Opportunities to love and serve

Similarly, if we want to give up our frustrations and our fantasies about lost time and all the pleasures forbidden to us by the pandemic, we need instead to focus on what Phillips, in a more recent book, titled “Unforbidden Pleasures” (Farrar, Straus and Giroux, $10.99). As he puts it, “unforbidden pleasures have something more to tell us, or at least something else to tell us, about pleasure than the forbidden ones. Were this to be true, a lot of things that we have taken very seriously would seem less serious. The tyranny of the forbidden is not that it forbids, but that it tells us what we want — to do the forbidden thing. The unforbidden gives no orders.”

Translating this again into theological terminology, the unforbidden, which gives no orders, is what Christians call love. We are never forbidden to love and to serve. The Christian needs no permission from anyone to do those things.

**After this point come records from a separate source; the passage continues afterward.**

(* ===== verification/Acl.v ===== *)
(** * Access control: [bfs_acl.cpp] and [bfs_usr.cpp]

    User contexts by connection, uid allocation, and the permission test that
    guards the file operations. *)
From S2P Require Import Prelude Layout.

Module User.
(** [BfsUserContext]; the security association is not used here. *)
Record t := mk { uid : Z; user_send_seq : Z; user_recv_seq : Z }.
Definition ctor (u : Z) : t := mk u 0 0.
Definition inc_send_seq (u : t) : t := mk (uid u) (u32 (user_send_seq u + 1)) (user_recv_seq u).
Definition inc_recv_seq (u : t) : t := mk (uid u) (user_send_seq u) (u32 (user_recv_seq u + 1)).
End User.

Module ACLayer.
Definition BFS__S_IRWXU : Z := 0x1C0.
Definition BFS__S_IRWXO : Z := 0x7.

(** The statics; connections are pointers. *)
Record t := mk {
  ACLayerInitialized : bool;
  next_uid : Z;
  user_contexts : gmap Z User.t
}.

Definition uninit : t := mk false 0 ∅.

Definition BfsACLayer_init (s : t) : t := mk true 1001 (user_contexts s).

Definition alloc_uid (s : t) : Z * t :=
  if ACLayerInitialized s
  then (next_uid s, mk true (u32 (next_uid s + 1)) (user_contexts s))
  else (0, s).

(** [unordered_map::insert] keeps the context of a known connection, but the
    new uid is used up all the same. *)
Definition add_user_context (conn : Z) (s : t) : option User.t * t :=
  if ACLayerInitialized s then
    let '(u, s) := alloc_uid s in
    match user_contexts s !! conn with
    | Some c => (Some c, s)
    | None => (Some (User.ctor u),
               mk (ACLayerInitialized s) (next_uid s) (<[conn := User.ctor u]> (user_contexts s)))
    end
  else (None, s).

Definition get_user_context (conn : Z) (s : t) : option User.t :=
  if ACLayerInitialized s then user_contexts s !! conn else None.

Section tests.
Context (init : bool).
Definition is_owner (usr : option User.t) (owner : Z) : bool :=
  init && match usr with Some u => User.uid u =? owner | None => false end.
Definition owner_access_ok (usr : option User.t) (mode : Z) : bool :=
  init && bool_decide (is_Some usr) && negb (Z.land mode BFS__S_IRWXU =? 0).
Definition world_access_ok (usr : option User.t) (mode : Z) : bool :=
  init && bool_decide (is_Some usr) && negb (Z.land mode BFS__S_IRWXO =? 0).

(** The test of the file operations; [true] is [Permission denied]. *)
Definition denied (usr : option User.t) (owner mode : Z) : bool :=
  (is_owner usr owner && negb (owner_access_ok usr mode)) || negb (world_access_ok usr mode).
End tests.

(** ** Users are told apart *)
Definition inv (s : t) : Prop :=
  1001 <= next_uid s /\
  (forall conn u, user_contexts s !! conn = Some u -> 1001 <= User.uid u < next_uid s) /\
  (forall c1 c2 u1 u2, user_contexts s !! c1 = Some u1 -> user_contexts s !! c2 = Some u2 ->
     User.uid u1 = User.uid u2 -> c1 = c2).

Fixpoint connect_all (conns : list Z) (s : t) : t :=
  match conns with
  | [] => s
  | c :: conns => connect_all conns (add_user_context c s).2
  end.

Lemma add_user_context_inv conn s :
  inv s -> next_uid s < 2 ^ 32 - 1 -> ACLayerInitialized s = true ->
  inv (add_user_context conn s).2 /\ next_uid (add_user_context conn s).2 = next_uid s + 1 /\
  ACLayerInitialized (add_user_context conn s).2 = true /\
  is_Some (get_user_context conn (add_user_context conn s).2).
Proof.
  intros (Hn&Hr&Hu) Hlt Hi. unfold add_user_context, alloc_uid, get_user_context. rewrite Hi. cbn.
  assert (u32 (next_uid s + 1) = next_uid s + 1) as He by (apply u32_small; lia).
  destruct (user_contexts s !! conn) as [u|] eqn:Hc; cbn; rewrite He.
  - rewrite Hc. split_and!; [|done|done|by eexists]. split_and!; cbn; [lia| |done].
    intros c v Hv. specialize (Hr c v Hv). lia.
  - rewrite lookup_insert_eq. split_and!; [|done|done|by eexists]. split_and!; cbn; [lia|..].
    + intros c v Hv. destruct (decide (c = conn)) as [->|Hne].
      * rewrite lookup_insert_eq in Hv. simplify_eq. cbn. lia.
      * rewrite lookup_insert_ne in Hv by done. specialize (Hr c v Hv). lia.
    + intros c1 c2 u1 u2 H1 H2 Heq.
      rewrite lookup_insert in H1. rewrite lookup_insert in H2. repeat case_decide; simplify_eq; try done;
        try (by eapply Hu);
        match goal with Hx : user_contexts s !! _ = Some _ |- _ => specialize (Hr _ _ Hx); cbn in Heq; lia end.
Qed.

(** After any sequence of connections, every connected user has a context,
    and two different connections have different user ids, none of them
    reserved; so ownership of an inode names one connection. *)
Theorem connected_users_distinct conns :
  zlen conns < 2 ^ 32 - 1002 ->
  let s := connect_all conns (BfsACLayer_init uninit) in
  inv s /\ Forall (fun c => is_Some (get_user_context c s)) conns.
Proof.
  intros Hl s. assert (forall s0, inv s0 -> ACLayerInitialized s0 = true ->
    next_uid s0 + zlen conns < 2 ^ 32 -> let s := connect_all conns s0 in
    inv s /\ ACLayerInitialized s = true /\
    (forall c u, user_contexts s0 !! c = Some u -> user_contexts s !! c = Some u) /\
    Forall (fun c => is_Some (get_user_context c s)) conns) as Hgen.
  { clear. induction conns as [|c conns IH]; intros s0 Hinv Hi Hn s; [by split_and!|].
    assert (zlen (c :: conns) = 1 + zlen conns) as Hz by apply zlen_cons.
    pose proof (zlen_nonneg conns).
    destruct (add_user_context_inv c s0 Hinv) as (Hinv1&Hn1&Hi1&Hc1); [lia|done|].
    destruct (IH (add_user_context c s0).2 Hinv1 Hi1) as (H1&H2&H3&H4); [lia|].
    fold connect_all in s. change (connect_all conns (add_user_context c s0).2) with s in *.
    split_and!; [done|done| |].
    - intros c' u Hu. apply H3. unfold add_user_context, alloc_uid. rewrite Hi. cbn.
      destruct (user_contexts s0 !! c) eqn:Hc; cbn; [done|]. rewrite lookup_insert_ne; [done|congruence].
    - constructor; [|done]. unfold get_user_context in *. rewrite H2. rewrite Hi1 in Hc1.
      destruct Hc1 as [u Hu]. exists u. by apply H3. }
  destruct (Hgen (BfsACLayer_init uninit)) as (H1&_&_&H4); [|done|cbn; lia|done].
  split_and!; cbn; [lia|..]; intros *; rewrite lookup_empty; done.
Qed.

(** What the permission test requires of every user, the owner included: a
    permission bit for others.  So the owner of an object with mode 0700 is
    denied, and with mode 0007 every other user passes. *)
Theorem access_needs_world_bits init usr owner mode :
  denied init usr owner mode = false <->
  init = true /\ (exists u, usr = Some u /\ (User.uid u = owner -> Z.land mode BFS__S_IRWXU <> 0)) /\
  Z.land mode BFS__S_IRWXO <> 0.
Proof.
  unfold denied, is_owner, owner_access_ok, world_access_ok.
  destruct init, usr as [u|]; cbn; rewrite ?orb_true_r; try (split; [done|naive_solver]).
  destruct (Z.eqb_spec (User.uid u) owner), (Z.eqb_spec (Z.land mode BFS__S_IRWXU) 0),
    (Z.eqb_spec (Z.land mode BFS__S_IRWXO) 0); cbn; naive_solver.
Qed.

Example owner_0700_denied u : denied true (Some u) (User.uid u) 0x1C0 = true.
Proof. unfold denied, is_owner. cbn. by rewrite Z.eqb_refl. Qed.

Lemma connected_users_distinct_witness :
  Forall (fun c => is_Some (get_user_context c (connect_all [5; 7; 5] (BfsACLayer_init uninit)))) [5; 7; 5].
Proof. apply (connected_users_distinct [5; 7; 5]). vm_compute. done. Defined.
End ACLayer.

And our time in this pandemic has presented us with even more opportunities to love and serve people who are suffering in so many ways. The one key lesson I have learned this year is that serving someone else is a great cure for (or at least considerable relief from) your own melancholy and anxiety. To serve soup in a homeless shelter, or shovel your elderly neighbor’s snow — or anything simple and similar like this — lifts your spirits and frees you from the tyranny of self-pitying fantasies about what you are missing out on. More than that a psychological salve, humble service is also the work of our salvation.

As 2021 and the pandemic unfold, let us remain awhile in our humble and quiet stations serving our suffering brothers and sisters and so serving the Lord in whose eternal kingdom nothing good will ever be lost.

Adam A.J. DeVille is author of “Everything Hidden Shall Be Revealed: Ridding the Church of Abuses of Sex and Power” (Angelico Press, $16.95). He writes from Indiana.